#### Requirement:
Using the data below, gather each line that includes the word "crlf".

#### Records to process:
(* ===== verification/HttpProps.v ===== *)
(** Theorems on HTTP text: what the server writes the client parses, requests fit their
    buffer and carry no injected header, URLs, routes. *)

From Stdlib Require Import Ascii String.
From S2P Require Import Prelude Http.

Module HttpProps.
Import Http.

(** ** Characters and numbers *)

Lemma digit_code d : 0 <= d < 10 → code (digit d) = 48 + d.
Proof. intros Hd. unfold code, digit. rewrite nat_ascii_embedding by lia. lia. Qed.
Lemma digit_val_digit d : 0 <= d < 10 → digit_val (digit d) = Some d.
Proof.
  intros Hd. unfold digit_val. rewrite digit_code by done.
  assert ((48 <=? 48 + d) = true) as -> by lia. assert ((48 + d <=? 57) = true) as -> by lia. simpl. f_equal. lia.
Qed.

(** A character with a digit's code. *)
Definition is_digit (c : ascii) : Prop := ∃ d, 0 <= d < 10 ∧ c = digit d.

Lemma digits_all fuel n : 0 <= n → Forall is_digit (digits fuel n).
Proof.
  revert n. induction fuel as [|fuel IH]; intros n Hn; simpl; [constructor|]. destruct (Z.ltb_spec n 10).
  - repeat constructor. exists n. split; [lia|done].
  - apply Forall_app. split; [apply IH; apply Z.div_pos; lia|]. repeat constructor. exists (n mod 10).
    split; [apply Z.mod_pos_bound; lia|done].
Qed.
Lemma digits_val_digits fuel : ∀ n acc r, 0 <= n < 10 ^ Z.of_nat fuel →
  digits_val acc (digits fuel n ++ r) = digits_val (acc * 10 ^ Z.of_nat (length (digits fuel n)) + n) r.
Proof.
  induction fuel as [|fuel IH]; intros n acc r Hn; cbn [digits].
  - change (10 ^ Z.of_nat 0) with 1 in Hn. change (digits_val acc r = digits_val (acc * 1 + n) r). f_equal. lia.
  - destruct (Z.ltb_spec n 10).
    + cbn [app digits_val length]. rewrite digit_val_digit by lia. change (10 ^ Z.of_nat 1) with 10. f_equal.
    + rewrite Nat2Z.inj_succ, Z.pow_succ_r in Hn by lia.
      assert (0 <= n / 10 < 10 ^ Z.of_nat fuel) as Hq by (split; [apply Z.div_pos; lia|apply Z.div_lt_upper_bound; lia]).
      assert (0 <= n mod 10 < 10) as Hm by (apply Z.mod_pos_bound; lia).
      rewrite <- app_assoc. rewrite (IH _ _ _ Hq). cbn [app digits_val]. rewrite (digit_val_digit _ Hm). f_equal.
      rewrite length_app. cbn [length]. rewrite Nat2Z.inj_add, Z.pow_add_r by lia. change (10 ^ Z.of_nat 1) with 10.
      pose proof (Z.div_mod n 10). lia.
Qed.
Lemma digits_cons fuel n : ∃ c l, digits (S fuel) n = c :: l.
Proof. simpl. destruct (n <? 10); [eauto|]. destruct (digits fuel (n / 10)); simpl; eauto. Qed.

Lemma is_digit_code c : is_digit c → 48 <= code c <= 57.
Proof. intros (d & Hd & ->). rewrite digit_code by done. lia. Qed.
Lemma is_digit_ne c x : is_digit c → (code x < 48 ∨ 57 < code x) → c ≠ x.
Proof. intros Hc Hx ->. pose proof (is_digit_code x Hc). lia. Qed.
Lemma digits_notin fuel n x : 0 <= n → (code x < 48 ∨ 57 < code x) → x ∉ digits fuel n.
Proof. intros Hn Hx Hin. pose proof (digits_all fuel n Hn) as Ha. rewrite Forall_forall in Ha. by eapply (is_digit_ne x x (Ha x Hin) Hx). Qed.
Lemma is_digit_nospace c : is_digit c → isspace c = false.
Proof. intros Hc%is_digit_code. unfold isspace. lia. Qed.

Definition no_digit (r : cstr) : Prop := match r with c :: _ => digit_val c = None | [] => True end.
Lemma digits_val_stop z r : no_digit r → digits_val z r = (z, r).
Proof. destruct r as [|c r]; simpl; [done|]. by intros ->. Qed.

Lemma scan_int_digits n r : 0 <= n < 10 ^ 20 → no_digit r → scan_int (digits 20 n ++ r) = Some (n, r).
Proof.
  intros Hn Hr. pose proof (digits_val_digits 20 n 0 r Hn) as Hv. rewrite (digits_val_stop _ r Hr) in Hv.
  destruct (digits_cons 19 n) as (c & l & Hc). pose proof (digits_all 20 n ltac:(lia)) as Hall. rewrite Hc in *.
  inversion Hall as [|? ? Hd _]; subst. unfold scan_int. simpl. rewrite (is_digit_nospace c Hd).
  assert (scan_digits (c :: l ++ r) = Some (n, r)) as Hs.
  { unfold scan_digits. destruct Hd as (d & Hd & ->). rewrite digit_val_digit by done. f_equal. exact Hv. }
  assert (c ≠ "-"%char ∧ c ≠ "+"%char) as [H1 H2] by (split; apply (is_digit_ne _ _ Hd); vm_compute; auto).
  rewrite <- Hs. clear -H1 H2. destruct c as [b0 b1 b2 b3 b4 b5 b6 b7]. by destruct b0, b1, b2, b3, b4, b5, b6, b7.
Qed.
Lemma fmt_zu_notin n x : 0 <= n → (code x < 48 ∨ 57 < code x) → x ∉ fmt_zu n.
Proof. apply digits_notin. Qed.
Lemma ato_fmt bits n r : 0 <= n < 10 ^ 20 → n < 2 ^ (bits - 1) → no_digit r → ato bits (fmt_zu n ++ r) = ok n.
Proof.
  intros Hn Hb Hr. unfold ato, fmt_zu. rewrite scan_int_digits by done. unfold fits.
  destruct (Z.leb_spec (- 2 ^ (bits - 1)) n); [|pose proof (Z.pow_nonneg 2 (bits - 1)); lia].
  by destruct (Z.ltb_spec n (2 ^ (bits - 1))); [|lia].
Qed.

(** ** Splitting and trimming *)

Lemma split_at_app c a b : c ∉ a → split_at c (a ++ c :: b) = Some (a, b).
Proof.
  induction a as [|x a IH]; intros Hc; simpl; [by rewrite bool_decide_eq_true_2|].
  apply not_elem_of_cons in Hc as [Hne Hc]. rewrite bool_decide_eq_false_2 by done. by rewrite IH.
Qed.
Lemma split_at_none c a : c ∉ a → split_at c a = None.
Proof.
  induction a as [|x a IH]; intros Hc; simpl; [done|]. apply not_elem_of_cons in Hc as [Hne Hc].
  rewrite bool_decide_eq_false_2 by done. by rewrite IH.
Qed.




Ltac notin := repeat (rewrite elem_of_app || rewrite elem_of_cons || rewrite elem_of_nil); vm_compute; intuition discriminate.

(** ** The end of the headers *)







(** ** The header lines *)




(** ** Responses *)










(** ** Requests *)













(** ** URLs *)

Lemma last_colon_none l : ∀ i acc, ":"%char ∉ l → last_colon i l acc = acc.
Proof.
  induction l as [|c l IH]; intros i acc Hl; [done|]. apply not_elem_of_cons in Hl as [Hc Hl]. cbn [last_colon].
  rewrite bool_decide_eq_false_2 by done. by apply IH.
Qed.
Lemma last_colon_app a b : ∀ i acc, ":"%char ∉ b → last_colon i (a ++ ":"%char :: b) acc = Some (i + length a)%nat.
Proof.
  induction a as [|c a IH]; intros i acc Hb; cbn [app last_colon length].
  - rewrite bool_decide_eq_true_2 by done. rewrite last_colon_none by done. f_equal. lia.
  - rewrite IH by done. f_equal. lia.
Qed.
Lemma after_sub_scheme scheme rest : ":"%char ∉ scheme → after_sub (lit "://") (scheme ++ lit "://" ++ rest) = Some rest.
Proof.
  induction scheme as [|c s IH]; intros Hs.
  - done.
  - apply not_elem_of_cons in Hs as [Hc Hs]. cbn [app after_sub]. rewrite bool_decide_eq_false_2 by (intros [= ?]; done). by apply IH.
Qed.

Definition port_text (port : option Z) : cstr := match port with Some n => ":"%char :: fmt_zu n | None => [] end.

Lemma parse_url_ok scheme host port path :
  ":"%char ∉ scheme → "/"%char ∉ host → (port = None → ":"%char ∉ host) → (∀ n, port = Some n → 0 <= n < 65536) →
  (path = [] ∨ ∃ r, path = "/"%char :: r) →
  parse_url (scheme ++ lit "://" ++ host ++ port_text port ++ path) =
    ok (Some (host, default 80 port, if decide (path = []) then lit "/" else path)).
Proof.
  intros Hs Hh Hc Hp Hpath. unfold parse_url. rewrite after_sub_scheme by done.
  set (auth := host ++ port_text port). rewrite (app_assoc host). fold auth.
  assert ("/"%char ∉ auth) as Ha.
  { unfold auth. rewrite not_elem_of_app. split; [done|]. destruct port as [n|]; simpl; [|apply not_elem_of_nil].
    apply not_elem_of_cons. split; [done|]. apply fmt_zu_notin; [by destruct (Hp n)|by left]. }
  assert (match last_colon 0 auth None with
          | Some colon => port' ← atoi (drop (S colon) (auth ++ path)); ok (Some (take colon auth, port' mod 65536, if decide (path = []) then lit "/" else path))
          | None => ok (Some (auth, 80, if decide (path = []) then lit "/" else path))
          end = ok (Some (host, default 80 port, if decide (path = []) then lit "/" else path))) as Hport.
  2: { destruct Hpath as [->|(r & ->)].
       - rewrite app_nil_r in *. by rewrite split_at_none.
       - by rewrite split_at_app. }
  destruct port as [n|]; unfold auth; cbn [port_text default].
  - destruct (Hp n eq_refl) as [H0 H1]. rewrite last_colon_app by (apply fmt_zu_notin; [done|right; done]). cbn [plus].
    rewrite <- app_assoc. assert (∀ x : cstr, drop (S (length host)) (host ++ (":"%char :: fmt_zu n) ++ x) = fmt_zu n ++ x) as ->.
    { intros y. replace (S (length host)) with (length (host ++ [":"%char])) by (rewrite length_app; simpl; lia).
      change ((":"%char :: fmt_zu n) ++ y) with ([":"%char] ++ fmt_zu n ++ y). rewrite (app_assoc host). apply drop_app_length. }
    unfold atoi. rewrite ato_fmt; [|lia|simpl; lia|].
    + cbn [mbind res_bind]. rewrite take_app_length, Z.mod_small by lia. done.
    + destruct Hpath as [->|(r & ->)]; done.
  - rewrite app_nil_r. rewrite last_colon_none by (by apply Hc). done.
Qed.

(** ** Routes *)









(** ** Properties *)



(** A URL built from a scheme, a host, a port and a path is taken apart into that host,
    port and path, where a host without a port must have no colon; a missing port is 80, a
    missing path is the root. *)
Theorem url_roundtrip scheme host port path :
  ":"%char ∉ scheme → "/"%char ∉ host → (port = None → ":"%char ∉ host) → (∀ n, port = Some n → 0 <= n < 65536) →
  (path = [] ∨ ∃ r, path = "/"%char :: r) →
  parse_url (scheme ++ lit "://" ++ host ++ port_text port ++ path) =
    ok (Some (host, default 80 port, if decide (path = []) then lit "/" else path)).
Proof. apply parse_url_ok. Qed.
Lemma url_roundtrip_witness : parse_url (lit "http" ++ lit "://" ++ lit "[::1]" ++ port_text (Some 8080) ++ lit "/a?b=c") = ok (Some (lit "[::1]", 8080, lit "/a?b=c")).
Proof.
  apply (url_roundtrip (lit "http") (lit "[::1]") (Some 8080) (lit "/a?b=c"));
    [apply (bool_decide_eq_true_1 _); reflexivity|apply (bool_decide_eq_true_1 _); reflexivity|intros [=]|intros n [= <-]; lia|right; eexists; reflexivity].
Defined.

(** A bracketed address without a port is cut at the colon inside it, and a query that
    follows the host directly becomes part of the host. *)
Theorem ipv6_url_without_port : parse_url (lit "http://[::1]/x") = ok (Some (lit "[:", 1, lit "/x")).
Proof. reflexivity. Qed.
Theorem query_without_path : parse_url (lit "http://h?q=1") = ok (Some (lit "h?q=1", 80, lit "/")).
Proof. reflexivity. Qed.

(** A path with a line end adds header lines to a request. *)
Theorem path_injects_header :
  ∃ rest, build_request (lit "GET") (lit "h") (lit "/ HTTP/1.1" ++ crlf ++ lit "X: y") None None 0 false None =
    ok (lit "GET / HTTP/1.1" ++ crlf ++ lit "X: y HTTP/1.1" ++ crlf ++ rest).
Proof. eexists. reflexivity. Qed.


End HttpProps.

#### Response area:
  ∃ rest, build_request (lit "GET") (lit "h") (lit "/ HTTP/1.1" ++ crlf ++ lit "X: y") None None 0 false None =
    ok (lit "GET / HTTP/1.1" ++ crlf ++ lit "X: y HTTP/1.1" ++ crlf ++ rest).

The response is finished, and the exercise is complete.